Howard Hughes (NYSE: HHC) is one of 65 publicly-traded companies in the “Real Estate Development & Operations” industry, but how does it weigh in compared to its rivals? We will compare Howard Hughes to similar companies based on the strength of its risk, profitability, institutional ownership, earnings, valuation, analyst recommendations and dividends.
This table compares Howard Hughes and its rivals’ net margins, return on equity and return on assets.
|Net Margins||Return on Equity||Return on Assets|
|Howard Hughes Competitors||-8.33%||-3.42%||0.84%|
Howard Hughes has a beta of 1.41, indicating that its stock price is 41% more volatile than the S&P 500. Comparatively, Howard Hughes’ rivals have a beta of 0.82, indicating that their average stock price is 18% less volatile than the S&P 500.
Earnings and Valuation
This table compares Howard Hughes and its rivals gross revenue, earnings per share and valuation.
|Gross Revenue||Net Income||Price/Earnings Ratio|
|Howard Hughes||$1.04 billion||$202.30 million||89.09|
|Howard Hughes Competitors||$419.19 million||$31.78 million||1,201.43|
Howard Hughes has higher revenue and earnings than its rivals. Howard Hughes is trading at a lower price-to-earnings ratio than its rivals, indicating that it is currently more affordable than other companies in its industry.

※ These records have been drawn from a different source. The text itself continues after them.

(** [sys_kill] does not spare the idle task.  Once Spring has killed it and is
    the last task that can run, [block_on] finds nothing to switch to: it returns
    at once, with the caller marked blocked and still [CURRENT]. *)
Theorem kill_idle_strands (s : Sched) (c key code : Z) :
  sched_wf s -> CURRENT s = Some c -> RUN_QUEUE s = [IDLE] -> WAIT_QUEUES s = [] ->
  let '(sw, s') := block_on (kill s IDLE code).2 key in
  sw = Stay /\ CURRENT s' = Some c /\ state_of s' c = Some Blocked /\ (key, c) ∈ WAIT_QUEUES s'.
Proof.
  intros Hwf Hc Hq Hw. pose proof (wf_cur_not_queued s c Hwf Hc) as Hne. rewrite Hq, list_elem_of_singleton in Hne.
  assert (IDLE ∈ RUN_QUEUE s) as Hi by (rewrite Hq; by left).
  assert (is_Some (tasks s !! IDLE)) as Ht by (eapply state_is_task, (wf_rq s Hwf), Hi).
  assert (is_Some (tasks s !! c)) as [t Htc] by (destruct (wf_cur s Hwf c Hc); by eapply state_is_task).
  rewrite kill_split by (done || by apply (wf_tasks s Hwf)). cbn [snd].
  set (k := wake_all _ _). assert (k = with_wq (killed s IDLE code) []) as ->.
  { unfold k, wake_all. change (WAIT_QUEUES (killed s IDLE code)) with (WAIT_QUEUES s). by rewrite Hw. }
  unfold block_on. change (CURRENT (with_wq (killed s IDLE code) [])) with (CURRENT s). rewrite Hc.
  assert (RUN_QUEUE (killed s IDLE code) = []) as Hrq.
  { apply Permutation_nil_r. rewrite killed_rq, Hq. by rewrite filter_cons_False by naive_solver. }
  unfold schedule, set_state. cbn [RUN_QUEUE with_resched with_wq with_tasks WAIT_QUEUES]. rewrite Hrq. split_and!; [done | done | | by left].
  unfold state_of. cbn. rewrite lookup_alter_eq, !lookup_alter_ne by done. by rewrite Htc.
Qed.

Lemma kill_idle_strands_witness :
  CURRENT (block_on (kill (on_tick booted).2 IDLE 0).2 0x77).2 = Some 2.
Proof.
  pose proof (kill_idle_strands (on_tick booted).2 2 0x77 0) as H.
  destruct (block_on (kill (on_tick booted).2 IDLE 0).2 0x77) as [sw s']. apply H; [| by vm_compute ..].
  eapply reachable_wf; [apply rtc_once, step_tick | apply booted_wf].
Defined.
(* ===== verification/IpcCaps.v ===== *)
(** * Capabilities are conserved

    Every capability in the system is accounted for against a budget: a list of
    the capabilities that were ever minted.  Each operation is shown to keep
    tables and queues within it, so that what the budget forbids (two receive
    rights for one port, a forged registrar) cannot come about. *)

From S2P Require Import Prelude Bytes Utf8 Frames X86 Vmm Sched Kernel Ipc.

(** ** Partial correctness of kernel code *)

Section Wp.
  Context {S : Type}.

Definition wp {X} (c : ST S X) (s : S) (Q : X -> S -> Prop) : Prop := forall x s', c s = Ret (x, s') -> Q x s'.

Lemma wp_bind {X Y} (c : ST S X) (f : X -> ST S Y) s Q : wp c s (fun x s1 => wp (f x) s1 Q) -> wp (st_bind c f) s Q.
Proof. intros Hc y s' (x & s1 & H1 & H2)%st_bind_Ret. by apply (Hc x s1). Qed.

Lemma wp_ret {X} (x : X) s (Q : X -> S -> Prop) : Q x s -> wp (st_ret x) s Q.
Proof. by intros HQ y s' [= <- <-]. Qed.

Lemma wp_try {X Y E} (c : ST S (result X E)) (f : X -> ST S (result Y E)) s Q :
  wp c s (fun r s1 => match r with Ok a => wp (f a) s1 Q | Err e => Q (Err e) s1 end) -> wp (st_try c f) s Q.
Proof.
  intros Hc. apply wp_bind. intros r s1 Er. specialize (Hc r s1 Er). destruct r; [done | by apply wp_ret].
Qed.

Lemma wp_mono {X} (c : ST S X) s (Q Q' : X -> S -> Prop) :
  wp c s Q -> (forall x s', Q x s' -> Q' x s') -> wp c s Q'.
Proof. intros Hc HQ x s' E. by apply HQ, Hc. Qed.

Lemma wp_lift {X} (o : outcome X) s (Q : X -> S -> Prop) : (forall x, o = Ret x -> Q x s) -> wp (st_lift o) s Q.
Proof. intros HQ x s' (y & -> & [= <- <-])%obind_Ret. by apply HQ. Qed.

Lemma wp_get s (Q : S -> S -> Prop) : Q s s -> wp st_get s Q.
Proof. by intros HQ x s' [= <- <-]. Qed.

Lemma wp_modify (f : S -> S) s (Q : unit -> S -> Prop) : Q tt (f s) -> wp (st_modify f) s Q.
Proof. by intros HQ x s' [= <- <-]. Qed.
End Wp.

(** ** Counting capabilities *)

Definition table_caps (t : CapTable) : list Cap := (map_to_list (slots t)).*2.
Definition queue_caps (q : list Message) : list Cap := q ≫= m_caps.

(** The values of a map, flattened. *)
Definition gather {V X} (f : V -> list X) (m : gmap Z V) : list X := (map_to_list m).*2 ≫= f.

Lemma gather_insert {V X} (f : V -> list X) (m : gmap Z V) (i : Z) (x : V) :
  gather f (<[i := x]> m) ≡ₚ f x ++ gather f (delete i m).
Proof. unfold gather. by rewrite <- insert_delete_eq, map_to_list_insert by apply lookup_delete_eq. Qed.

Institutional & Insider Ownership
85.3% of Howard Hughes shares are held by institutional investors. Comparatively, 35.8% of shares of all “Real Estate Development & Operations” companies are held by institutional investors. 20.7% of Howard Hughes shares are held by company insiders. Comparatively, 41.1% of shares of all “Real Estate Development & Operations” companies are held by company insiders. Strong institutional ownership is an indication that endowments, hedge funds and large money managers believe a company will outperform the market over the long term.
This is a breakdown of recent recommendations and price targets for Howard Hughes and its rivals, as provided by MarketBeat.
|Sell Ratings||Hold Ratings||Buy Ratings||Strong Buy Ratings||Rating Score|
|Howard Hughes Competitors||153||368||805||9||2.50|
Howard Hughes currently has a consensus price target of $136.50, suggesting a potential upside of 4.23%. As a group, “Real Estate Development & Operations” companies have a potential upside of 34.68%. Given Howard Hughes’ rivals stronger consensus rating and higher probable upside, analysts plainly believe Howard Hughes has less favorable growth aspects than its rivals.
Howard Hughes beats its rivals on 7 of the 13 factors compared.
About Howard Hughes
The Howard Hughes Corporation is a developer of master planned communities and mixed use properties. The Company is engaged in the ownership, management and the redevelopment or repositioning of real estate assets, as well as other real estate opportunities in the form of entitled and unentitled land and other development rights, also called Strategic Developments. It operates through three segments: Master Planned Communities, Operating Assets and Strategic Developments. Its Master Planned Communities segment consists of the development and sale of residential land and the development of commercial land to hold, develop or sell. Its master planned communities include The Woodlands, Summerlin, Maryland, Bridgeland and The Woodlands Hills. As of December 31, 2016, its Operating Assets segment included 54 properties, investments and other assets. As of December 31, 2016, the Strategic Developments segment included 23 development projects.